Where the material below has a line containing "if opcode =? 1 then", start repeating exactly, and keep going through the line containing "else if (opcode =? 3) || (opcode =? 4) then", with no other lines.

◇ ◇ ◇ ◇

(* ===== verification/Accel.v ===== *)
(** * Accel

    The contract of the accelerator (user_hw.v and vhdl/pipeline.vhd) towards the
    firmware: its registers, and what one bus access does once the pipeline has
    settled.  The clock cycles between two accesses are abstracted: the firmware's
    accesses are further apart than the six stages a row goes through. *)

From S2P Require Import Prelude.

(** ** Bit fields of words *)

Definition bits (hi lo : Z) (w : Z) : Z := (w / 2 ^ lo) mod 2 ^ (hi - lo + 1).

(** Column [i] of a row word. *)
Definition row_col (i w : Z) : Z := bits (8 * i + 7) (8 * i) w.

(** ** whereFilter.vhd *)

Definition where_op (op value din : Z) : bool :=
  if op =? 0 then din =? value
  else if op =? 1 then negb (din =? value)
  else if op =? 2 then din <? value
  else if op =? 3 then din <=? value
  else if op =? 4 then value <? din
  else if op =? 5 then value <=? din
  else false.

(** The verdict of one WHERE instruction on a row. *)
Definition where_hit (inst w : Z) : bool :=
  where_op (bits 2 0 inst) (bits 10 3 inst) (row_col (bits 16 11 inst) w).

Definition where_all (insts : list Z) (w : Z) : bool := forallb (fun i => where_hit i w) insts.

(** ** State *)

Definition NUM_WHERE : nat := 4.
Definition FIFO_DEPTH : nat := 128.

Record Accel := mkAccel {
  a_data : Z;             (* data_in_reg *)
  a_inst : Z;             (* inst_reg *)
  a_where : list Z;       (* where_inst, the active ones *)
  a_limit : option Z;     (* limit_val_reg when limit_active *)
  a_col : Z;              (* count_col_idx *)
  a_in : list Z;          (* input FIFO: rows held back once the limit is hit *)
  a_out : list Z;         (* output FIFO *)
  a_dout : Z;             (* output register of the output FIFO *)
  a_n : Z;                (* count_value of the limiter *)
  a_hit : bool;           (* internal_hit *)
  a_acc : Z;              (* COUNT accumulator *)
  a_sum : Z;              (* SUM accumulator *)
  a_eof : bool;           (* eof_ctrl *)
}.

Definition accel_done (a : Accel) : bool :=
  (a_eof a && bool_decide (a_in a = [])) || a_hit a.

(** ** Control pulses *)

Definition accel_reset (a : Accel) : Accel :=
  mkAccel (a_data a) (a_inst a) [] None (a_col a) [] [] 0 0 false 0 0 false.

Definition accel_load (a : Accel) : Accel :=
  let i := a_inst a in
  let opcode := bits 31 28 i in
  if opcode =? 1 then
    if (length (a_where a) <? NUM_WHERE)%nat
    then mkAccel (a_data a) i (a_where a ++ [i]) (a_limit a) (a_col a) (a_in a) (a_out a)
           (a_dout a) (a_n a) (a_hit a) (a_acc a) (a_sum a) (a_eof a)
    else a
  else if opcode =? 2 then
    mkAccel (a_data a) i (a_where a) (Some (bits 7 0 i)) (a_col a) (a_in a) (a_out a)
      (a_dout a) (a_n a) (a_hit a) (a_acc a) (a_sum a) (a_eof a)
  else if (opcode =? 3) || (opcode =? 4) then
    mkAccel (a_data a) i (a_where a) (a_limit a) (bits 5 0 i) (a_in a) (a_out a)
      (a_dout a) (a_n a) (a_hit a) (a_acc a) (a_sum a) (a_eof a)
  else a.

(** A row that passed the WHERE filters and the limiter: it is counted, summed,
    and queued unless the output FIFO is full. *)
Definition accel_emit (a : Accel) (n : Z) (hit : bool) (w : Z) : Accel :=
  mkAccel (a_data a) (a_inst a) (a_where a) (a_limit a) (a_col a) (a_in a)
    (if (length (a_out a) <? FIFO_DEPTH)%nat then a_out a ++ [w] else a_out a)
    (a_dout a) n hit (u32 (a_acc a + 1)) (u32 (a_sum a + u8 (row_col (a_col a) w - 48)))
    (a_eof a).

Definition accel_hold (a : Accel) (w : Z) : Accel :=
  mkAccel (a_data a) (a_inst a) (a_where a) (a_limit a) (a_col a)
    (if (length (a_in a) <? FIFO_DEPTH)%nat then a_in a ++ [w] else a_in a) (a_out a)
    (a_dout a) (a_n a) (a_hit a) (a_acc a) (a_sum a) (a_eof a).

(** The row in [data_in_reg] enters.  Once the limiter has hit, rows stay in the
    input FIFO; after the end of the input they are discarded. *)
Definition accel_push (a : Accel) : Accel :=
  let w := a_data a in
  if a_hit a then accel_hold a w
  else if a_eof a || negb (where_all (a_where a) w) then a
  else match a_limit a with
       | None => accel_emit a (a_n a) false w
       | Some l => accel_emit a (u8 (a_n a + 1)) (l <=? u8 (a_n a + 1)) w
       end.

Definition accel_pop (a : Accel) : Accel :=
  match a_out a with
  | [] => a
  | w :: out =>
      mkAccel (a_data a) (a_inst a) (a_where a) (a_limit a) (a_col a) (a_in a) out w
        (a_n a) (a_hit a) (a_acc a) (a_sum a) (a_eof a)
  end.

Definition accel_eof (a : Accel) : Accel :=
  mkAccel (a_data a) (a_inst a) (a_where a) (a_limit a) (a_col a) (a_in a) (a_out a)
    (a_dout a) (a_n a) (a_hit a) (a_acc a) (a_sum a) true.

(** ** The Avalon slave *)

(** A write to CONTROL; the firmware sets one bit at a time. *)
Definition accel_control (v : Z) (a : Accel) : Accel :=
  if v =? 8 then accel_reset a
  else if v =? 1 then accel_push a
  else if v =? 2 then accel_load a
  else if v =? 4 then accel_pop a
  else if v =? 16 then accel_eof a
  else a.

Definition accel_write (off v : Z) (a : Accel) : Accel :=
  if off =? 0 then accel_control v a
  else if off =? 4 then
    mkAccel v (a_inst a) (a_where a) (a_limit a) (a_col a) (a_in a) (a_out a)
      (a_dout a) (a_n a) (a_hit a) (a_acc a) (a_sum a) (a_eof a)
  else if off =? 8 then
    mkAccel (a_data a) v (a_where a) (a_limit a) (a_col a) (a_in a) (a_out a)
      (a_dout a) (a_n a) (a_hit a) (a_acc a) (a_sum a) (a_eof a)
  else a.

Definition b2z (b : bool) : Z := if b then 1 else 0.

Definition accel_status (a : Accel) : Z :=
  b2z (FIFO_DEPTH <=? length (a_out a))%nat + 2 * b2z (bool_decide (a_out a = [])) +
  4 * b2z (accel_done a) + 8 * b2z (bool_decide (a_in a = [])) +
  16 * b2z (FIFO_DEPTH <=? length (a_in a))%nat.

Definition accel_read (off : Z) (a : Accel) : Z :=
  if off =? 12 then accel_status a
  else if off =? 16 then a_dout a
  else if off =? 20 then a_acc a
  else if off =? 24 then a_sum a
  else 0.

(** ** Facts *)

Lemma status_out_empty a : Z.land (accel_status a) 2 = 0 <-> a_out a <> [].
Proof.
  unfold accel_status. destruct (accel_done a), (FIFO_DEPTH <=? length (a_out a))%nat,
    (FIFO_DEPTH <=? length (a_in a))%nat, (decide (a_in a = [])) as [Hi|Hi],
    (decide (a_out a = [])) as [Ho|Ho];
  rewrite ?(bool_decide_true (a_in a = [])), ?(bool_decide_false (a_in a = [])),
    ?(bool_decide_true (a_out a = [])), ?(bool_decide_false (a_out a = [])) by done; cbn; naive_solver.
Qed.

Lemma status_done a : Z.land (accel_status a) 4 = 0 <-> accel_done a = false.
Proof.
  unfold accel_status. destruct (accel_done a), (FIFO_DEPTH <=? length (a_out a))%nat,
    (FIFO_DEPTH <=? length (a_in a))%nat, (bool_decide (a_in a = [])),
    (bool_decide (a_out a = [])); cbn; naive_solver.
Qed.

Lemma status_in_full a : Z.land (accel_status a) 16 = 0 <-> (length (a_in a) < FIFO_DEPTH)%nat.
Proof.
  unfold accel_status. destruct (Nat.leb_spec FIFO_DEPTH (length (a_in a)));
  destruct (accel_done a), (FIFO_DEPTH <=? length (a_out a))%nat, (bool_decide (a_in a = [])),
    (bool_decide (a_out a = [])); cbn; split; (lia || done).
Qed.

◇ ◇ ◇ ◇

• [Solved problem]
  if opcode =? 1 then
    if (length (a_where a) <? NUM_WHERE)%nat
    then mkAccel (a_data a) i (a_where a ++ [i]) (a_limit a) (a_col a) (a_in a) (a_out a)
           (a_dout a) (a_n a) (a_hit a) (a_acc a) (a_sum a) (a_eof a)
    else a
  else if opcode =? 2 then
    mkAccel (a_data a) i (a_where a) (Some (bits 7 0 i)) (a_col a) (a_in a) (a_out a)
      (a_dout a) (a_n a) (a_hit a) (a_acc a) (a_sum a) (a_eof a)
  else if (opcode =? 3) || (opcode =? 4) then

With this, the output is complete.